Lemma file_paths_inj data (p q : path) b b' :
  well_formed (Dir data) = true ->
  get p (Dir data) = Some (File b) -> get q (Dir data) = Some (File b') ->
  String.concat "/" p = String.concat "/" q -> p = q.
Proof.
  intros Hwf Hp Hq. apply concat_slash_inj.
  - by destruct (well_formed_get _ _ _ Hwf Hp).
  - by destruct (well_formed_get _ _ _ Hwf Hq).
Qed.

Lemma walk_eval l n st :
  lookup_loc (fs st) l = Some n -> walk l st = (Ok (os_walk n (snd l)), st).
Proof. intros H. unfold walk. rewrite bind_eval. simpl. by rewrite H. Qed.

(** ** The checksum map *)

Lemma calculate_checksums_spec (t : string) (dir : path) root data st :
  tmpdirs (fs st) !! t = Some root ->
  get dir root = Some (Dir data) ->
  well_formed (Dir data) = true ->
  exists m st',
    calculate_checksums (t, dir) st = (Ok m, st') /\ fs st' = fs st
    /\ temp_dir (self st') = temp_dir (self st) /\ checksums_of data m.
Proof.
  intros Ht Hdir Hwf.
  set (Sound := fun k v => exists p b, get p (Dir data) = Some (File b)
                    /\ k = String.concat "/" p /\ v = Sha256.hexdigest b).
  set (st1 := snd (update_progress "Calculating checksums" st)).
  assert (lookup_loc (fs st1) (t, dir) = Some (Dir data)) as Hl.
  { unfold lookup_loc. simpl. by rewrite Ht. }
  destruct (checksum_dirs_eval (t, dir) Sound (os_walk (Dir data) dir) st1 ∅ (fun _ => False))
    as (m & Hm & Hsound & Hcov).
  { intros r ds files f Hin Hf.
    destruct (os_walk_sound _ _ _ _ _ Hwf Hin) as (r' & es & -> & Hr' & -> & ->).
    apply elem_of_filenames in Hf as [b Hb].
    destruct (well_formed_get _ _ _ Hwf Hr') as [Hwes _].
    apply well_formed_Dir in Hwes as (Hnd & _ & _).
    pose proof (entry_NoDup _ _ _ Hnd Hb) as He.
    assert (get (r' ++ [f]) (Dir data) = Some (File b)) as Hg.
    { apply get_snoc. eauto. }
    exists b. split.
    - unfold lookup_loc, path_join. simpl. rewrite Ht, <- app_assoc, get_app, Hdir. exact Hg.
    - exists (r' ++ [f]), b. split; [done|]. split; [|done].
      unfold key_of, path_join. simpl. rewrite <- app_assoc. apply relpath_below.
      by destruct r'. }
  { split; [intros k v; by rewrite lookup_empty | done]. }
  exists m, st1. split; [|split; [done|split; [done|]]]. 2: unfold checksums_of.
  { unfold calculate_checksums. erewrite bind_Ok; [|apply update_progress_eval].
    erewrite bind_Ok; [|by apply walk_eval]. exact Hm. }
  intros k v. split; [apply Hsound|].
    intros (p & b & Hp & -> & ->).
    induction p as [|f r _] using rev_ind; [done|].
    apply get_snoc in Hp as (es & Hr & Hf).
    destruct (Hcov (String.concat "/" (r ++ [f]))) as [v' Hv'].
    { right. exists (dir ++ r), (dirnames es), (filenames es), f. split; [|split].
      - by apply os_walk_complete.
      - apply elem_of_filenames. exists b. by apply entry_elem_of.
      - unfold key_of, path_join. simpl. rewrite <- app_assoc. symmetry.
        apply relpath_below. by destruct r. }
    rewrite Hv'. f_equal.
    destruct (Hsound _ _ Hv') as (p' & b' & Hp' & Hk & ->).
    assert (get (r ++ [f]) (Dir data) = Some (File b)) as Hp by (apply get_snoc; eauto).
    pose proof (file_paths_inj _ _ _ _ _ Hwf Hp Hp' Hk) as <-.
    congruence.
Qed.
+ + + + +
### Exercise prompt
Return all data verbatim.

### Output for this task
Lemma file_paths_inj data (p q : path) b b' :
  well_formed (Dir data) = true ->
  get p (Dir data) = Some (File b) -> get q (Dir data) = Some (File b') ->
  String.concat "/" p = String.concat "/" q -> p = q.
Proof.
  intros Hwf Hp Hq. apply concat_slash_inj.
  - by destruct (well_formed_get _ _ _ Hwf Hp).
  - by destruct (well_formed_get _ _ _ Hwf Hq).
Qed.

Lemma walk_eval l n st :
  lookup_loc (fs st) l = Some n -> walk l st = (Ok (os_walk n (snd l)), st).
Proof. intros H. unfold walk. rewrite bind_eval. simpl. by rewrite H. Qed.

(** ** The checksum map *)

Lemma calculate_checksums_spec (t : string) (dir : path) root data st :
  tmpdirs (fs st) !! t = Some root ->
  get dir root = Some (Dir data) ->
  well_formed (Dir data) = true ->
  exists m st',
    calculate_checksums (t, dir) st = (Ok m, st') /\ fs st' = fs st
    /\ temp_dir (self st') = temp_dir (self st) /\ checksums_of data m.
Proof.
  intros Ht Hdir Hwf.
  set (Sound := fun k v => exists p b, get p (Dir data) = Some (File b)
                    /\ k = String.concat "/" p /\ v = Sha256.hexdigest b).
  set (st1 := snd (update_progress "Calculating checksums" st)).
  assert (lookup_loc (fs st1) (t, dir) = Some (Dir data)) as Hl.
  { unfold lookup_loc. simpl. by rewrite Ht. }
  destruct (checksum_dirs_eval (t, dir) Sound (os_walk (Dir data) dir) st1 ∅ (fun _ => False))
    as (m & Hm & Hsound & Hcov).
  { intros r ds files f Hin Hf.
    destruct (os_walk_sound _ _ _ _ _ Hwf Hin) as (r' & es & -> & Hr' & -> & ->).
    apply elem_of_filenames in Hf as [b Hb].
    destruct (well_formed_get _ _ _ Hwf Hr') as [Hwes _].
    apply well_formed_Dir in Hwes as (Hnd & _ & _).
    pose proof (entry_NoDup _ _ _ Hnd Hb) as He.
    assert (get (r' ++ [f]) (Dir data) = Some (File b)) as Hg.
    { apply get_snoc. eauto. }
    exists b. split.
    - unfold lookup_loc, path_join. simpl. rewrite Ht, <- app_assoc, get_app, Hdir. exact Hg.
    - exists (r' ++ [f]), b. split; [done|]. split; [|done].
      unfold key_of, path_join. simpl. rewrite <- app_assoc. apply relpath_below.
      by destruct r'. }
  { split; [intros k v; by rewrite lookup_empty | done]. }
  exists m, st1. split; [|split; [done|split; [done|]]]. 2: unfold checksums_of.
  { unfold calculate_checksums. erewrite bind_Ok; [|apply update_progress_eval].
    erewrite bind_Ok; [|by apply walk_eval]. exact Hm. }
  intros k v. split; [apply Hsound|].
    intros (p & b & Hp & -> & ->).
    induction p as [|f r _] using rev_ind; [done|].
    apply get_snoc in Hp as (es & Hr & Hf).
    destruct (Hcov (String.concat "/" (r ++ [f]))) as [v' Hv'].
    { right. exists (dir ++ r), (dirnames es), (filenames es), f. split; [|split].
      - by apply os_walk_complete.
      - apply elem_of_filenames. exists b. by apply entry_elem_of.
      - unfold key_of, path_join. simpl. rewrite <- app_assoc. symmetry.
        apply relpath_below. by destruct r. }
    rewrite Hv'. f_equal.
    destruct (Hsound _ _ Hv') as (p' & b' & Hp' & Hk & ->).
    assert (get (r ++ [f]) (Dir data) = Some (File b)) as Hp by (apply get_snoc; eauto).
    pose proof (file_paths_inj _ _ _ _ _ Hwf Hp Hp' Hk) as <-.
    congruence.
Qed.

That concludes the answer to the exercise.